The task: Print the line that has "(** A stable" in it, then every remaining line of the data, exactly and without anything extra.
◆ ◆ ◆ ◆ ◆ ◆ ◆
(* ===== verification/VersionMatch.v ===== *)
(** * Matching versions against what is requested ([src/backend/mod.rs], [crates/mise-util/src/semver.rs],
    [src/backend/options.rs], [src/plugins/mod.rs])

    [1.2] selects [1.2.3] and [v1.2.3] but not [1.20], [temurin-] every version of that vendor, [latest] what starts
    with a digit. Regular expressions belong to the [regex] crate, semantic versions and ranges to the crates
    [semver] and [nodejs_semver]: what they accept are parameters. *)

From S2P Require Import Prelude RustStr Toml ToolOptions.

(** ** One version *)

Definition first_char (f : char -> bool) (s : str) : bool := match s with c :: _ => f c | [] => false end.

(** [strip_prefix(['v', 'V'])] *)
Definition strip_v (s : str) : option str := match s with c :: s' => if one_of u!"vV" c then Some s' else None | [] => None end.

Definition LF : char := 10%N.

(** Whether a version is the literal or continues it; [vendor] is for a query that ends in a dash. *)
Definition continues (separators : str) (vendor : bool) (literal version : str) : bool :=
  match strip_prefix literal version with
  | None => false
  | Some rest =>
      if vendor then negb (contains_char LF rest)
      else match rest with
           | [] => true
           | c :: tail => one_of separators c && negb (bool_decide (tail = [])) && negb (contains_char LF tail)
           end
  end.

Definition fuzzy_version_matches (query version : str) : bool :=
  if bool_decide (query = u!"latest") then
    let version := match strip_prefix u!"v" version with Some rest => rest | None => version end in
    first_char is_ascii_digit version && negb (contains_char LF version)
  else
    let without_v := strip_v query in
    let separators := if first_char is_ascii_digit (match without_v with Some s => s | None => query end) then u!"+-." else u!"-." in
    let cont := continues separators (ends_with u!"-" query) in
    if cont query version then true
    else if first_char is_ascii_digit query
            && match strip_prefix u!"v" version with Some version => cont query version | None => false end then true
    else match without_v with Some literal => cont literal version | None => false end.

(** ** Lists of versions *)

(** What one version has to pass; [is_filtered_prerelease] is no bar to the version that was asked for. *)
Definition fuzzy_match_by (query : str) (is_filtered_prerelease : str -> bool) (v : str) : bool :=
  if bool_decide (query = v) then true
  else if is_filtered_prerelease v then false
  else fuzzy_version_matches query v.

Definition fuzzy_match_versions_by (versions : list str) (query : str) (is_filtered_prerelease : str -> bool) : list str :=
  List.filter (fuzzy_match_by query is_filtered_prerelease) versions.

Definition find_match_in_list (l : list str) (query : str) : option str :=
  if bool_decide (query ∈ l) then Some query else last l.

Section Regexes.

(** [VERSION_REGEX.is_match] and [PEP440_PRERELEASE_REGEX.is_match] *)
Context (VERSION_REGEX PEP440_PRERELEASE_REGEX : str -> bool).

Definition pep440_public_version (version : str) : str :=
  match split_once c!"+" version with Some (public, _) => public | None => version end.

Definition is_python_prerelease (version : str) : bool :=
  let public := pep440_public_version version in PEP440_PRERELEASE_REGEX public || VERSION_REGEX public.

Definition fuzzy_match_versions (versions : list str) (query : str) (filter_prereleases : bool) : list str :=
  fuzzy_match_versions_by versions query (fun v => filter_prereleases && VERSION_REGEX v).

Definition fuzzy_match_versions_pep440 (versions : list str) (query : str) (filter_prereleases : bool) : list str :=
  fuzzy_match_versions_by versions query (fun v => filter_prereleases && is_python_prerelease v).

(** [Backend::fuzzy_match_filter], where a backend does not replace it. *)
Definition default_fuzzy_match_filter (is_backend_prerelease : str -> bool) (versions : list str) (query : str)
    (filter_prereleases : bool) : list str :=
  fuzzy_match_versions
    (List.filter (fun v => negb filter_prereleases || bool_decide (v = query) || negb (is_backend_prerelease v)) versions)
    query filter_prereleases.

End Regexes.

(** ** Semantic versions *)

Section Ranges.

(** [Range::parse] with [satisfies], and [NodeVersion::parse] *)
Context {NodeVersion : Type} (parse_version : str -> option NodeVersion) (parse_range : str -> option (NodeVersion -> bool)).

Definition is_npm_semver_range_query (query : str) : bool :=
  if bool_decide (query = []) || eq_ignore_ascii_case query u!"latest" then false
  else if existsb is_control query then false
  else if bool_decide (query = u!"*") || eq_ignore_ascii_case query u!"x" then true
  else if contains_str u!"||" query || contains_str u!" - " query then true
  else if first_char (one_of u!"<>=^~") query || contains_char c!"<" query || contains_char c!">" query then true
  else if 1 <? length (List.filter (fun w => negb (bool_decide (w = []))) (split_on is_whitespace query)) then true
  else existsb (fun part => bool_decide (part ∈ [u!"*"; u!"x"; u!"X"])) (split_on (N.eqb c!".") query).

Definition satisfies (range : NodeVersion -> bool) (version : str) : bool :=
  match parse_version version with
  | Some v => range v
  | None => match parse_version (trim_start_matches (one_of u!"vV") version) with Some v => range v | None => false end
  end.

Definition npm_semver_range_filter (versions : list str) (query : str) : option (list str) :=
  let query := trim query in
  if negb (is_npm_semver_range_query query) then None
  else match parse_range query with Some range => Some (List.filter (satisfies range) versions) | None => None end.

End Ranges.

(** The prefix up to the first digit that starts the text or follows one of the separators. *)
Fixpoint split_version_from (prev : option char) (before s : str) : option (str * str) :=
  match s with
  | [] => None
  | c :: s' =>
      if is_ascii_digit c && match prev with None => true | Some p => one_of u!"-_/.vV" p end then Some (before, s)
      else split_version_from (Some c) (before ++ [c]) s'
  end.

Definition split_version_prefix (version : str) : str * str :=
  match split_version_from None [] version with Some parts => parts | None => ([], version) end.

(** ** Listed versions *)

Record VersionInfo := mkVersionInfo {
  v_version : str;
  v_created_at : option str;
  v_release_url : option str;
  v_rolling : bool;
  v_checksum : option str;
  v_prerelease : option bool
}.

Section Dates.

(** [parse_into_timestamp] *)
Context (parse_into_timestamp : str -> option Z).

Definition created_at_timestamp (v : VersionInfo) : option Z := v.(v_created_at) ≫= parse_into_timestamp.

Definition hidden_by_date (v : VersionInfo) (before : Z) : bool :=
  match created_at_timestamp v with Some created => (before <=? created)%Z | None => false end.

Definition count_hidden_by_date (versions : list VersionInfo) (before : Z) : nat :=
  length (List.filter (fun v => hidden_by_date v before) versions).

Definition filter_by_date (versions : list VersionInfo) (before : Z) : list VersionInfo :=
  List.filter (fun v => match created_at_timestamp v with Some created => (created <? before)%Z | None => true end) versions.

(** Whether every version has a date that can be read. *)
Definition dates_every_version (versions : list VersionInfo) : bool :=
  negb (bool_decide (length versions = 0)) && forallb (fun v => opt_is_some (created_at_timestamp v)) versions.

End Dates.

Definition filter_cached_prereleases (versions : list VersionInfo) (want_prereleases : bool) : list VersionInfo :=
  if want_prereleases then versions else List.filter (fun v => negb (bool_decide (v.(v_prerelease) = Some true))) versions.

Definition mark_prerelease (VERSION_REGEX : str -> bool) (v : VersionInfo) : VersionInfo :=
  match v.(v_prerelease) with
  | None => if VERSION_REGEX v.(v_version)
            then mkVersionInfo v.(v_version) v.(v_created_at) v.(v_release_url) v.(v_rolling) v.(v_checksum) (Some true) else v
  | Some _ => v
  end.

(** ** Order *)

Inductive VersionOrder : Type := OrderSource | OrderSemver.

#[export] Instance VersionOrder_eq_dec : EqDecision VersionOrder.
Proof. solve_decision. Defined.

Definition VERSION_ORDER_ERROR : str := u!"version_order must be " ++ [34%N] ++ u!"source" ++ [34%N] ++ u!" or " ++ [34%N] ++ u!"semver" ++ [34%N].

Definition from_options_or (o : ToolOptions) (default : VersionOrder) : result str VersionOrder :=
  match o.(opts) !! u!"version_order" with
  | None => Ok default
  | Some (VString s) =>
      if bool_decide (s = u!"source") then Ok OrderSource
      else if bool_decide (s = u!"semver") then Ok OrderSemver else Err VERSION_ORDER_ERROR
  | Some _ => Err VERSION_ORDER_ERROR
  end.

Section Order.

(** [semver::Version::parse] and [cmp_precedence] *)
Context {Semver : Type} (parse_semver : str -> option Semver) (cmp_precedence : Semver -> Semver -> comparison).

(** A stable sort: a value goes behind those that are not greater. *)
Fixpoint insert_semver {A} (x : A * Semver) (l : list (A * Semver)) : list (A * Semver) :=
  match l with
  | [] => [x]
  | y :: l' => match cmp_precedence x.2 y.2 with Lt => x :: l | _ => y :: insert_semver x l' end
  end.

Definition normalized_version (version : str) : str := match strip_v version with Some rest => rest | None => version end.

(** Versions that are no semantic ones keep their places before the others. *)
Definition order_by {A} (order : VersionOrder) (version : A -> str) (values : list A) : list A :=
  match order with
  | OrderSource => values
  | OrderSemver =>
      let parsed v := parse_semver (normalized_version (version v)) in
      List.filter (fun v => negb (opt_is_some (parsed v))) values
      ++ map fst (foldl (fun l x => insert_semver x l) [] (omap (fun v => (fun p => (v, p)) <$> parsed v) values))
  end.

End Order.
◆ ◆ ◆ ◆ ◆ ◆ ◆
Exercise solution:
(** A stable sort: a value goes behind those that are not greater. *)
Fixpoint insert_semver {A} (x : A * Semver) (l : list (A * Semver)) : list (A * Semver) :=
  match l with
  | [] => [x]
  | y :: l' => match cmp_precedence x.2 y.2 with Lt => x :: l | _ => y :: insert_semver x l' end
  end.

Definition normalized_version (version : str) : str := match strip_v version with Some rest => rest | None => version end.

(** Versions that are no semantic ones keep their places before the others. *)
Definition order_by {A} (order : VersionOrder) (version : A -> str) (values : list A) : list A :=
  match order with
  | OrderSource => values
  | OrderSemver =>
      let parsed v := parse_semver (normalized_version (version v)) in
      List.filter (fun v => negb (opt_is_some (parsed v))) values
      ++ map fst (foldl (fun l x => insert_semver x l) [] (omap (fun v => (fun p => (v, p)) <$> parsed v) values))
  end.

End Order.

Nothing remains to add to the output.